Kelompok 1/ Kelas VIII B STAR
Politeknik Keuangan Negara STAN 2015
1.
0
1. Bayu Cahyono P (5)2. Dwisapta Firman S (10)3. Ilham Tohari (14)4. Johan Arifin (16)5. Muhammad Isa (24)6. Rizka Jannati A (28)
A. GAMBARAN UMUM PEMERIKSAAN KINERJA
1. Pengertian Pemeriksaan Kinerja
Sesuai dengan Undang-Undang Nomor 15 Tahun 2004 tentang Pemeriksaan
Pengelolaan dan Tanggung Jawab Keuangan Negara, Badan Pemeriksa Keuangan (BPK)
memiliki kewenangan antara lain untuk melakukan pemeriksaan kinerja. Pemeriksaan kinerja
adalah pemeriksaan atas pengelolaan keuangan negara yang terdiri atas pemeriksaan aspek
ekonomi dan efisiensi, serta pemeriksaan aspek efektivitas. Pemeriksaan kinerja lazim
dilakukan bagi kepentingan manajemen oleh aparat pengawasan intern pemerintah. Pengujian
terhadap ketentuan perundang-undangan dan pengendalian intern juga perlu dilaksanakan
oleh para pemeriksa dalam pelaksanaan pemeriksaan kinerja.

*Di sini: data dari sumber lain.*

(* ===== verification/Progress.v ===== *)
(** * The worker makes progress ([worker/loop.py])

    The whole loop, round after round, and what it achieves: whatever the handlers answer
    and whatever a crash left behind, every job of a queue nobody adds to ends. *)
From S2P Require Import Prelude Pytext PyVal Json Retry JobQueue Pytime Ddl Handlers Cron Schedule Worker.

(** ** The loop *)

Section loop.
Context `{PyRepr, Sha256, ZoneDb} (cfg : worker_config) (catchup_enabled : bool) (pod version : string) (started_at : Z).

(** One turn of [while]: claim, and either stay idle or dispatch and mark. [answer] is what
    the dispatch of a claimed job gives. *)
Definition round (k : tick_clock) (answer : claimed → res (pydict * gmap string freshness)) (w : worker) : res worker :=
  '(c, w1) ← begin_round cfg catchup_enabled pod version started_at k w;
  match c with
  | None => Ok w1
  | Some c => finish_round cfg pod version started_at k c (answer c) w1
  end.

(** [d] turns from the [n]-th on, with their clocks and answers. *)
Fixpoint rounds (ticks : nat → tick_clock) (answers : nat → claimed → res (pydict * gmap string freshness)) (n d : nat)
    (w : worker) : res worker :=
  match d with
  | O => Ok w
  | S d' => w' ← round (ticks n) (answers n) w; rounds ticks answers (S n) d' w'
  end.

BPK melaksanakan pemeriksaan kinerja pengelolaan keuangan negara dengan
maksud untuk mengidentifikasi permasalahan yang ada pada pengelolaan kegiatan entitas
yang diperiksa, sehingga BPK dapat memberikan rekomendasi yang berguna untuk
meningkatkan kinerja entitas.
Dalam melakukan pemeriksaan kinerja, selain menilai aspek ekonomi, efisiensi, dan
efektivitas (3E) pemeriksa juga menguji kepatuhan terhadap ketentuan perundang-
undangan serta sistem pengendalian intern.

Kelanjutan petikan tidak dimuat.